La idea de implantar un pasaporte sanitario como documento de viaje para diferenciar a quienes están vacunados frente a la covid-19 y quines no, vuelve a surgir con fuerza. Lo que parecía una idea desproporcionada al principio de la pandemia se transforma ahora en una herramienta útil, pero no ideal, porque por una parte aporta clarificación sanitaria de interés colectivo y por otra se adentra, probablemente en exceso, en los terrenos de la libertad personal, la ética y la intimidad del individuo.

Desde esta misma semana el pasaporte de vacunas lleva camino de consolidarse como un elemento inevitable, un mal menor. Es así porque el Consejo Europeo se ha decantado por él y porque la canciller alemana, Angela Merkel, se está erigiendo como una de sus principales patrocinadoras. Lejos quedan ya los días en los que la presidenta de la Comunidad de Madrid, Isabel Díaz Ayuso, lo desempolvó en una idea que se consideró descabellada y hoy se vuelve factible.

Si, como parece, el pasaporte sanitario se transforma en realidad, está claro que será un instrumento determinante para la movilidad hacia Balears de cara al próximo verano y por tanto, fundamental para el desarrollo de una temporada turística que necesita incentivos, elementos de apoyo y no trabas. Esto, un soporte de seguridad y facilidad sanitaria, es lo que debe ser el pasaporte.

Para este buen uso es determinante el papel que desarrollen las autoridades porque el ciudadano, el turista que mantiene la fidelidad vacacional a estas islas, poco puede hacer por iniciativa propia. El pasaporte diferenciará entre quienes han sido inmunizados y quienes no, pero, hoy todavía, la decisión de administrarse las vacunas no está en manos de los destinatarios, sino de unas farmacéuticas y de unas autoridades sanitarias que las están facilitando a un ritmo mucho menor del esperado y del anunciado. En estas condiciones, es muy difícil que se llegue al verano con el 70% de la población inmunizada, como había anunciado el presidente Pedro Sánchez.
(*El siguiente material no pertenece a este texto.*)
Lemma written_changes w d t : cd_rows (written w d) !! t ≠ cd_rows d !! t →
  (∃ r, row_of w = Some r ∧ row_target r = t) ∨ w = WDelete t ∨ (∃ r, w = WUpdate t r) ∨
  ∃ e a, w = WDelete (TEvent e) ∧ cd_rows d !! t = Some (RAgency a) ∧ ay_ineligible_event_id a = Some e ∧
    cd_rows (written w d) !! t = Some (forget (TEvent e) (RAgency a)).
Proof.
  intros Hne. destruct w as [r|u r|u].
  - left. exists r. split; [done|]. destruct (decide (row_target r = t)) as [|Ht]; [done|]. destruct Hne. simpl.
    by rewrite lookup_insert_ne.
  - destruct (decide (row_target r = t)) as [|Ht]; [left; by exists r|]. right; right; left. exists r. f_equal.
    destruct (decide (u = t)) as [|Hu]; [done|]. destruct Hne. simpl. by rewrite lookup_insert_ne, lookup_delete_ne.
  - destruct (decide (u = t)) as [->|Hu]; [by right; left|]. right; right; right.
    assert (cd_rows (written (WDelete u) d) !! t = forget u <$> cd_rows d !! t) as Hl
      by (simpl; by rewrite lookup_fmap, lookup_delete_ne).
    rewrite Hl in *. destruct (cd_rows d !! t) as [r|]; simpl in *; [|done].
    destruct (forget_changes u r) as (a & e & -> & He & ->); [by intros Hf; rewrite Hf in Hne|]. by exists e, a.
Qed.

(** What a call does to one row. *)
Lemma call_changes kx call s t : let s' := (cat_call kx call s).1 in
  cd_rows (web_db s') !! t ≠ cd_rows (web_db s) !! t →
  run_ok (cat_call kx call) s tt s' ∧ may_use kx (feature_of_call call) ∧
  (feature_of_target t = Some (feature_of_call call) ∨
   ∃ e a, call = DeleteEvent e ∧ cd_rows (web_db s) !! t = Some (RAgency a) ∧ ay_ineligible_event_id a = Some e ∧
     cd_rows (web_db s') !! t = Some (forget (TEvent e) (RAgency a))).
Proof.
  cbv zeta. intros Hne. destruct (cat_call_cases kx call s) as [Heq|(Hrun & Hu & w & Hr & Ha & Heq)]; [by rewrite Heq in Hne|].
  split; [done|]. split; [done|]. rewrite Heq in Hne |- *. destruct (requested_feature _ _ _ _ Hr) as [Hf Hk].
  destruct (written_changes _ _ _ Hne) as [(r & Hw & <-)|[Hw|[Hw|(e & a & -> & Hl & He & Hw)]]]; eauto.
  right. exists e, a. split; [|done]. destruct Hr as [(u & _ & Hask)|(t' & Hd & [= <-])].
  - destruct call; simpl in Hask; unpack; discriminate.
  - destruct call; simpl in Hd; unpack; by simplify_eq.
Qed.

(** * Versions *)

(** The calls that save an edited form, with the row and the form. *)
Definition edits (call : CatCall) : option (Target * Form) :=
  match call with
  | EditUom c f => Some (TUom c, f) | EditCategory i f => Some (TCategory i, f) | EditCustodian i f => Some (TCustodian i, f)
  | EditWarehouse i f => Some (TWarehouse i, f) | EditAgency i f => Some (TAgency i, f) | EditDonor i f => Some (TDonor i, f)
  | EditEvent i f => Some (TEvent i, f) | EditItem i f _ => Some (TItem i, f)
  | _ => None
  end.

(** The version the form was made from, as the handler reads it. *)
Definition form_version (t : Target) (f : Form) : option Z :=
  match t with TEvent _ => Some (safe_version_number (f !! "version_nbr"%string) 0) | _ => submitted_version f end.

Lemma edit_asked kx call d u w t f : edits call = Some (t, f) → asked kx call d u w →
  ∃ r0 a r, w = WUpdate t r ∧ cd_rows d !! t = Some r0 ∧ row_audit r0 = Some a ∧ form_version t f = Some (version_nbr a) ∧
    row_audit r = Some (touch u (kx_now kx) a).
Proof.
  intros He Ha. destruct call; simpl in He; simplify_eq; simpl in Ha; unpack; eexists _, _, _;
    (split; [reflexivity|]; split; [row_of_find|]; split; [reflexivity|]); split_and!; simpl; try done.
  - unfold warehouse_edited. by destruct (tier_columns _) as [[[] ]|].
  - by f_equal.
  - match goal with H : item_row _ _ _ _ _ _ _ |- _ => by destruct H as (? & ? & _ & _ & ->) end.
Qed.

Lemma edit_run kx call s s' t f : edits call = Some (t, f) → run_ok (cat_call kx call) s tt s' →
  ∃ u r0 a r, actor kx u ∧ cd_rows (web_db s) !! t = Some r0 ∧ row_audit r0 = Some a ∧ form_version t f = Some (version_nbr a) ∧
    row_audit r = Some (touch u (kx_now kx) a) ∧ web_db s' = updated t r (web_db s).
Proof.
  intros He (_ & w & [(u & Hu & Ha)|(t' & Ha & _)] & _ & ->)%cat_call_ok.
  - destruct (edit_asked _ _ _ _ _ _ _ He Ha) as (r0 & a & r & -> & H0 & H1 & H2 & H3). by exists u, r0, a, r.
  - by destruct call; simpl in *.
Qed.

(** * Events *)

(** The event a call is about. *)
Definition event_of (kx : CatCtx) (call : CatCall) : option Z :=
  match call with
  | CreateEvent _ => Some (kx_new_id kx)
  | EditEvent i _ | CloseEvent i _ | DeleteEvent i => Some i
  | _ => None
  end.

(** What a call makes of its event: the row before and the row after, column by
    column. *)
Inductive event_move (kx : CatCtx) : CatCall → option EventRow → option EventRow → Prop :=
| em_create f u start :
    actor kx u → field f "event_type" ∈ EVENT_TYPES → strptime (field f "start_date") = Some start → start ≤ kx_today kx →
    event_move kx (CreateEvent f) None
      (Some (mkEventRow (kx_new_id kx) (field f "event_type") start (field f "event_name") (field f "event_desc")
         (field f "impact_desc") "A" None None (mkAudit u (kx_now kx) u (kx_now kx) 1)))
| em_edit i f r u start :
    actor kx u → ev_status_code r = "A"%string → safe_version_number (f !! "version_nbr"%string) 0 = version_nbr (ev_audit r) →
    field f "event_type" ∈ EVENT_TYPES → strptime (field f "start_date") = Some start → start ≤ kx_today kx →
    event_move kx (EditEvent i f) (Some r)
      (Some (mkEventRow i (field f "event_type") start (field f "event_name") (field f "event_desc") (field f "impact_desc")
         "A" None None
         (mkAudit (create_by_id (ev_audit r)) (create_dtime (ev_audit r)) u (kx_now kx) (version_nbr (ev_audit r) + 1))))
| em_close i f r u closed :
    actor kx u → ev_status_code r = "A"%string → field f "reason_desc" ≠ ""%string → closing_date kx f = Some closed →
    ev_start_date r ≤ closed →
    event_move kx (CloseEvent i f) (Some r)
      (Some (mkEventRow i (ev_event_type r) (ev_start_date r) (ev_event_name r) (ev_event_desc r) (ev_impact_desc r)
         "C" (Some closed) (Some (field f "reason_desc"))
         (mkAudit (create_by_id (ev_audit r)) (create_dtime (ev_audit r)) u (kx_now kx) (version_nbr (ev_audit r) + 1))))
| em_delete i r : event_move kx (DeleteEvent i) (Some r) None.

Lemma start_not_later today c f start :
  validate_event_data today c f = [] → strptime (field f "start_date") = Some start → start ≤ today.
Proof. unfold validate_event_data. cbv zeta. intros Hv Hs. form_facts. rewrite Hs in *. lia. Qed.

Lemma find_event_lookup d d' i : cd_rows d' !! TEvent i = cd_rows d !! TEvent i → find_event d' i = find_event d i.
Proof. unfold find_event. by intros ->. Qed.

Lemma find_event_inserted r d i : row_target (REvent r) = TEvent i → find_event (inserted (REvent r) d) i = Some r.
Proof. intros [= <-]. apply find_event_row. unfold inserted. simpl. by rewrite lookup_insert_eq. Qed.

Lemma find_event_updated t r d i : row_target (REvent r) = TEvent i → find_event (updated t (REvent r) d) i = Some r.
Proof. intros [= <-]. apply find_event_row. unfold updated. simpl. by rewrite lookup_insert_eq. Qed.

Lemma find_event_deleted d i : find_event (deleted (TEvent i) d) i = None.
Proof. unfold find_event, deleted. simpl. by rewrite lookup_fmap, lookup_delete_eq. Qed.

Lemma event_sound d i r : catalogue_sound d → find_event d i = Some r →
  ev_event_id r = i ∧ row_fits (REvent r) = true ∧ ∃ today, row_checks today (REvent r) = true.
Proof. intros [Hrows _] (Ht & Hf & Hc & _)%find_event_row%Hrows. by injection Ht. Qed.

(** An event that is not closed is active, and has neither date nor reason. *)
Lemma event_open d i r : catalogue_sound d → find_event d i = Some r → ev_status_code r ≠ "C"%string →
  ev_status_code r = "A"%string ∧ ev_closed_date r = None ∧ ev_reason_desc r = None.
Proof.
  intros Hs Hr Hne. destruct (event_sound _ _ _ Hs Hr) as (_ & _ & today & Hc). simpl in Hc.
  rewrite (bool_decide_eq_false_2 (ev_status_code r = _)) in Hc by done.
  repeat apply andb_true_iff in Hc as [Hc ?]. destruct (ev_closed_date r), (ev_reason_desc r); try done. split_and!; try done.
  match goal with H : bool_decide (ev_status_code r ∈ _) = true |- _ => apply bool_decide_eq_true in H; set_solver end.
Qed.

Lemma event_form_facts today c f : validate_event_data today c f = [] → field f "event_type" ∈ EVENT_TYPES.
Proof. unfold validate_event_data. cbv zeta. intros Hv. by form_facts. Qed.

(** A write on the events, told by the call. *)
Lemma event_written kx call d w i : catalogue_sound d → event_of kx call = Some i →
  requested kx call d w → accepted kx d w → event_move kx call (find_event d i) (find_event (written w d) i).
Proof.
  intros Hs Hi [(u & Hu & Ha)|(t & Ha & ->)] Hacc; destruct call; simpl in Hi; simplify_eq; simpl in Ha; unpack.
  - destruct Hacc as (_ & _ & Hnone). simpl in Hnone. unfold find_event at 1. rewrite Hnone.
    simpl. unfold event_row. rewrite find_event_inserted by done.
    apply em_create; eauto using start_not_later, event_form_facts.
  - match goal with H : find_event _ _ = Some _ |- _ => rename H into Hev end.
    destruct (event_sound _ _ _ Hs Hev) as [<- _]. destruct (event_open _ _ _ Hs Hev) as (Ho & Hc & Hr); [done|].
    rewrite Hev. simpl. unfold edited_event. rewrite find_event_updated, Ho, Hc, Hr by done.
    apply em_edit; eauto using start_not_later, event_form_facts.
  - match goal with H : find_event _ _ = Some _ |- _ => rename H into Hev end.
    destruct (event_sound _ _ _ Hs Hev) as [<- _]. destruct (event_open _ _ _ Hs Hev) as (Ho & _); [done|].
    rewrite Hev. simpl. unfold closed_event. rewrite find_event_updated by done. by apply em_close.
  - match goal with H : find_event _ _ = Some _ |- _ => rewrite H end. subst. simpl. rewrite find_event_deleted. apply em_delete.
Qed.

(** A change of a row of events is one of a call of the screen of events. *)
Lemma event_changed_by kx call d w i : catalogue_sound d → requested kx call d w →
  cd_rows (written w d) !! TEvent i ≠ cd_rows d !! TEvent i → feature_of_call call = "event_management"%string.
Proof.
  intros [Hrows _] Hr Hne. destruct (requested_feature _ _ _ _ Hr) as [Hf Hk].
  destruct (written_changes _ _ _ Hne) as [(r & Hw & Ht)|[Hw|[Hw|(e & a & _ & Hl & _)]]].
  - specialize (Hf _ Hw). rewrite Ht in Hf. by injection Hf.
  - specialize (Hk (TEvent i) (or_introl Hw)). by injection Hk.
  - specialize (Hk (TEvent i) (or_intror Hw)). by injection Hk.
  - by apply Hrows in Hl as [? _].
Qed.

(** A write of another call leaves the event alone. *)
Lemma event_unwritten kx call d w i : catalogue_sound d → event_of kx call ≠ Some i → requested kx call d w →
  find_event (written w d) i = find_event d i.
Proof.
  intros Hs Hi Hr. apply find_event_lookup.
  destruct (decide (cd_rows (written w d) !! TEvent i = cd_rows d !! TEvent i)) as [|Hne]; [done|]. exfalso.
  pose proof (event_changed_by _ _ _ _ _ Hs Hr Hne) as Hf. apply Hi.
  destruct Hr as [(u & _ & Ha)|(t & Ha & ->)]; destruct call; simpl in Hf; try discriminate; simpl in Ha; unpack; simpl;
    f_equal; apply dec_stable; intros Hid; apply Hne; subst; simpl.
  - by rewrite lookup_insert_ne by congruence.
  - match goal with H : find_event _ _ = Some _ |- _ => destruct (event_sound _ _ _ Hs H) as [? _] end.
    by rewrite lookup_insert_ne, lookup_delete_ne by congruence.
  - match goal with H : find_event _ _ = Some _ |- _ => destruct (event_sound _ _ _ Hs H) as [? _] end.
    by rewrite lookup_insert_ne, lookup_delete_ne by congruence.
  - rewrite lookup_fmap, lookup_delete_ne by congruence. destruct (cd_rows d !! TEvent i) as [r|] eqn:Hl; [|done]. simpl.
    f_equal. destruct Hs as [Hrows _]. apply Hrows in Hl as [Ht _]. by destruct r.
Qed.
No hay vacunas para todos y no se ha extinguido el derecho universal a las vacaciones. Balears también mantiene vigente y necesita como el pan de cada día el desarrollo de su industria turística. Por tanto, las autoridades sanitarias deberán decidir por igual qué hacer con quienes no han tenido oportunidad de vacunarse, bien sean tests de antígenos o pruebas PCR. Todo será más fácil si AENA mejora su actual nivel de colaboración y evita unos cuellos de botella que en nada beneficiarán la imagen de Mallorca ni las garantías que requiere el pasajero.

El pasaporte sanitario debe ir revestido de considerables elementos complementarios que quedan a expensas de la capacidad de acelerar el actual ritmo de vacunación general. Por ejemplo, el personal de servicios turísticos no ha sido incluido entre los sectores preferentes para ser inoculados. Desde otra vertiente, falta saber hasta donde puede llegar la obligatoriedad legal de vacunación y la compatibilidad con las decisiones personales sobre las medicinas que se quieren recibir. Tampoco se puede obviar que el pasaporte ya no afectará de lleno a los pasajeros procedentes del Reino Unido, un sector del turismo que resulta capital en el caso de Balears y que debe ser tenido en cuenta a la hora de tomar decisiones relativas al control sanitario.